SUPPLIED DATA:
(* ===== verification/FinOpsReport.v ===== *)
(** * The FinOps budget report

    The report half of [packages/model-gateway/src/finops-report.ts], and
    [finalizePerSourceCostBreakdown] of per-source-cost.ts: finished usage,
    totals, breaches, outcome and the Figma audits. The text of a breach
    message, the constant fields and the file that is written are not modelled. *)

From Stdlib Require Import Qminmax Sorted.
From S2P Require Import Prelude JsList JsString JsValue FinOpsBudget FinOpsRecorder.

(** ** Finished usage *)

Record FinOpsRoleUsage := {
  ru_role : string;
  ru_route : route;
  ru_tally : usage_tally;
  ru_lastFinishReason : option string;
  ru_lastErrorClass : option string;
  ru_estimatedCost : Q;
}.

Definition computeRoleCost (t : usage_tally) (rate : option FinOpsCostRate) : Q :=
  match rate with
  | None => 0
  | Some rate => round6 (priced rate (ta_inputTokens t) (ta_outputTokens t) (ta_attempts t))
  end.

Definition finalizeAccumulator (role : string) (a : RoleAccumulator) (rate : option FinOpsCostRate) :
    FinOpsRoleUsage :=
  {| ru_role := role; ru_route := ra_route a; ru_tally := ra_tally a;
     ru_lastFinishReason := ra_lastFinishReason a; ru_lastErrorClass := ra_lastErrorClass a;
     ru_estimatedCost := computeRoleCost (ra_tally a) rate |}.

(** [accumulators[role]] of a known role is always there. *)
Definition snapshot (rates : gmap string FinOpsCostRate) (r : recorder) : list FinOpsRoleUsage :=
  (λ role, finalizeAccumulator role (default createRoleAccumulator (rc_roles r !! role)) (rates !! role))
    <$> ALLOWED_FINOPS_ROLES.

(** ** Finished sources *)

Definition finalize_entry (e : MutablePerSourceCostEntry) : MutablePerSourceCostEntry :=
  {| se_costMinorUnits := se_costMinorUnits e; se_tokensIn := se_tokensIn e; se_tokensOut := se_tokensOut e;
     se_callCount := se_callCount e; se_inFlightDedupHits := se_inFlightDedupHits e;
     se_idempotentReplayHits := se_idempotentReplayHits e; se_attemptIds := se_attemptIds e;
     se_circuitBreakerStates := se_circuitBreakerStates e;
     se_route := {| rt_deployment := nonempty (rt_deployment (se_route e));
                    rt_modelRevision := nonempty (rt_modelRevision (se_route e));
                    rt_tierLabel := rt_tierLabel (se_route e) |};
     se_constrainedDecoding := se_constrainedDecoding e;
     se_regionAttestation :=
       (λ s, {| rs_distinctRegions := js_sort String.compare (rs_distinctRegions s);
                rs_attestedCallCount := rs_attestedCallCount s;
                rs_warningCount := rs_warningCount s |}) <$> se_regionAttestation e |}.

* * *

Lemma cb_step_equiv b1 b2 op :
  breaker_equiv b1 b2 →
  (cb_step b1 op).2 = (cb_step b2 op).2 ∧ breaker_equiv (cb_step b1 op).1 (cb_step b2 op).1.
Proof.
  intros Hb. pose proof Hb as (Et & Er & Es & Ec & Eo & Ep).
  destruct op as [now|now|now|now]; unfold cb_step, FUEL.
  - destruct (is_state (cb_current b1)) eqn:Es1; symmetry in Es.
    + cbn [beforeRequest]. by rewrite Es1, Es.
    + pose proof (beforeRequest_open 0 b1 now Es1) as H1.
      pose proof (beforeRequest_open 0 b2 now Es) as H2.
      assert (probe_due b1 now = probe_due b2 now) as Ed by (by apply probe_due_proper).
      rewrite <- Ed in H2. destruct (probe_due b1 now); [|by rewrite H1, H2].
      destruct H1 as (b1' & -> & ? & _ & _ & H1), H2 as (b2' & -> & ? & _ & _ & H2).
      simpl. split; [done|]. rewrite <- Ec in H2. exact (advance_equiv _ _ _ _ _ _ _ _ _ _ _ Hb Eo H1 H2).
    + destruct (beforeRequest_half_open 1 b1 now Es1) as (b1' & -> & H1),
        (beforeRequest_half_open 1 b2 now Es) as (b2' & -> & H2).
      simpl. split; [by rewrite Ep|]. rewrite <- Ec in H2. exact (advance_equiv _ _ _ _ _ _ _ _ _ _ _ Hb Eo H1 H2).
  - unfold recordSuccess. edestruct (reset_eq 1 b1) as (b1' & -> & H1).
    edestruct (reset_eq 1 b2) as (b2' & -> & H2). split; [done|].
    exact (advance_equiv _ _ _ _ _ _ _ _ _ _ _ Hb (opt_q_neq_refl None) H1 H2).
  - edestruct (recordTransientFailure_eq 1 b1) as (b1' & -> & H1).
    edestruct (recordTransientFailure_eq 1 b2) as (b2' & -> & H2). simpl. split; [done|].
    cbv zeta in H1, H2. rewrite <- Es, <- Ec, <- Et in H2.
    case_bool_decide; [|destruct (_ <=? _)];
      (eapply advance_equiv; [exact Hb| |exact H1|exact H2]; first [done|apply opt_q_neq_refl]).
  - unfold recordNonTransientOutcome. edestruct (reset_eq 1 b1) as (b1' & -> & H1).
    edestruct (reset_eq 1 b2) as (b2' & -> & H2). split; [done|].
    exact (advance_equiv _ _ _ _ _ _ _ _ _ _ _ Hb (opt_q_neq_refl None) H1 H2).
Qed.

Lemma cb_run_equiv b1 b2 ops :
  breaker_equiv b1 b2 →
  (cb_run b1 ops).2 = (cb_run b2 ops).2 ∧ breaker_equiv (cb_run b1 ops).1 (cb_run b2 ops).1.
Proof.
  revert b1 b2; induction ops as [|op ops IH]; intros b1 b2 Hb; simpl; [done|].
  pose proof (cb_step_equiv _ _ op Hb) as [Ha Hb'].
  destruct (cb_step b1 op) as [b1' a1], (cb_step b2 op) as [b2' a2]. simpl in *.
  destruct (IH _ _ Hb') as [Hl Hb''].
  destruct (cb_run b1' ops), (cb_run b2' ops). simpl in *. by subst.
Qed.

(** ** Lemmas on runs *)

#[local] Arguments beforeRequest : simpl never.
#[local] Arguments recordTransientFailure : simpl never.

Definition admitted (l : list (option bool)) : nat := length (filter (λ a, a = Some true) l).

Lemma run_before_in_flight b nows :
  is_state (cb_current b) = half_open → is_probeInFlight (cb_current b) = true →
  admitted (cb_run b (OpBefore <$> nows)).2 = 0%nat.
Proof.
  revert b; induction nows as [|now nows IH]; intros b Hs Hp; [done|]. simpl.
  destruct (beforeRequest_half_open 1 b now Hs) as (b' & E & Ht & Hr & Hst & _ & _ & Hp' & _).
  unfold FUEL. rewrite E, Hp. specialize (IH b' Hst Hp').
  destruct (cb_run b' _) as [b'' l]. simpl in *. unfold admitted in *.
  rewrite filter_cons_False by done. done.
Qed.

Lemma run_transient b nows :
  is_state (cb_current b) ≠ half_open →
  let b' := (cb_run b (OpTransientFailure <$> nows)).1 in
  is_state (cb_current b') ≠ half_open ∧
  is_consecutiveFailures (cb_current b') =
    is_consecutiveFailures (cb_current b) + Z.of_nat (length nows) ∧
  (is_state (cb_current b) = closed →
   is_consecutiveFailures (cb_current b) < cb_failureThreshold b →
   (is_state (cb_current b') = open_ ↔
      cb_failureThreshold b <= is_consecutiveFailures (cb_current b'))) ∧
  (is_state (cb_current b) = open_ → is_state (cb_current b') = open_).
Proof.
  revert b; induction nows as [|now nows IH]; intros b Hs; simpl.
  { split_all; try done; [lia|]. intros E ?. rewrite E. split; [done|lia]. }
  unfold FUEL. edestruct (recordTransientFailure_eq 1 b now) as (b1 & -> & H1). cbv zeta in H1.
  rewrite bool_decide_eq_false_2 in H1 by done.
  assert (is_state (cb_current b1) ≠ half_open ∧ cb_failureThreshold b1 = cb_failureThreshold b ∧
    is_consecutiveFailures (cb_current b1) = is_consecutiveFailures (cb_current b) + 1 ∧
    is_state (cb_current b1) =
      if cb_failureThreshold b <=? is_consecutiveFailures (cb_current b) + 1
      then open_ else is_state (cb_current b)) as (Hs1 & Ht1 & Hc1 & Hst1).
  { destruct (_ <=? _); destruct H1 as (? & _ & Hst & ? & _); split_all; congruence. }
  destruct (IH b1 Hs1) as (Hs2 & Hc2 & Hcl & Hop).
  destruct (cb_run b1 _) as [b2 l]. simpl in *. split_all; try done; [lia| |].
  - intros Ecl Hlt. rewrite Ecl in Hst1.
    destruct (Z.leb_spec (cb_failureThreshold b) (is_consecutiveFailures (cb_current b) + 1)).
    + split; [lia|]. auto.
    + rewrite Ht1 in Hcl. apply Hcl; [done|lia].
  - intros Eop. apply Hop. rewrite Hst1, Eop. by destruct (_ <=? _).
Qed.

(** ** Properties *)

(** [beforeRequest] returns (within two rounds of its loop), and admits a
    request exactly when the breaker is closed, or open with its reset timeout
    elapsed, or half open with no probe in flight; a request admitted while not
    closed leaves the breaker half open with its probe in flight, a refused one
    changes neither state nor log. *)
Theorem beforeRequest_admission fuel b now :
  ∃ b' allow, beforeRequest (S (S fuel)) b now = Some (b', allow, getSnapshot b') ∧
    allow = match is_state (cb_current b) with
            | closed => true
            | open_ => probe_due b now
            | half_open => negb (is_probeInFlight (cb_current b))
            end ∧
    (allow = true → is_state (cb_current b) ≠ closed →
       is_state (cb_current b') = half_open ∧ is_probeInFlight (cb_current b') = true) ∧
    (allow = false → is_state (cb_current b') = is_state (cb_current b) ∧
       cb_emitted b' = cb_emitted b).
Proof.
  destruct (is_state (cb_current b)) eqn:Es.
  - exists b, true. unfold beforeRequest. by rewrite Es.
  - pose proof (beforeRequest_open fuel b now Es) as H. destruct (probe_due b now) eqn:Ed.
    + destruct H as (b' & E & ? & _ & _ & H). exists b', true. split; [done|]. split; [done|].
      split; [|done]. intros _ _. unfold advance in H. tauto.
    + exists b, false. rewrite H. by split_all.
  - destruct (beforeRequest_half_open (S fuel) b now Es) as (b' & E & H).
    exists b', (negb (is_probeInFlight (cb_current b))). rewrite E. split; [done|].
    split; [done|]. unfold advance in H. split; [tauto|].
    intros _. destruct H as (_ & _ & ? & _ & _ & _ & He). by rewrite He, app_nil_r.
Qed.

WORK REQUEST:
Beginning with the line containing "(* ===== verification/FinOpsReport.v ===== *)" in the material above, copy every line exactly until you have copied the line containing "ru_lastFinishReason : option string;".

SOLVED PROBLEM:
(* ===== verification/FinOpsReport.v ===== *)
(** * The FinOps budget report

    The report half of [packages/model-gateway/src/finops-report.ts], and
    [finalizePerSourceCostBreakdown] of per-source-cost.ts: finished usage,
    totals, breaches, outcome and the Figma audits. The text of a breach
    message, the constant fields and the file that is written are not modelled. *)

From Stdlib Require Import Qminmax Sorted.
From S2P Require Import Prelude JsList JsString JsValue FinOpsBudget FinOpsRecorder.

(** ** Finished usage *)

Record FinOpsRoleUsage := {
  ru_role : string;
  ru_route : route;
  ru_tally : usage_tally;
  ru_lastFinishReason : option string;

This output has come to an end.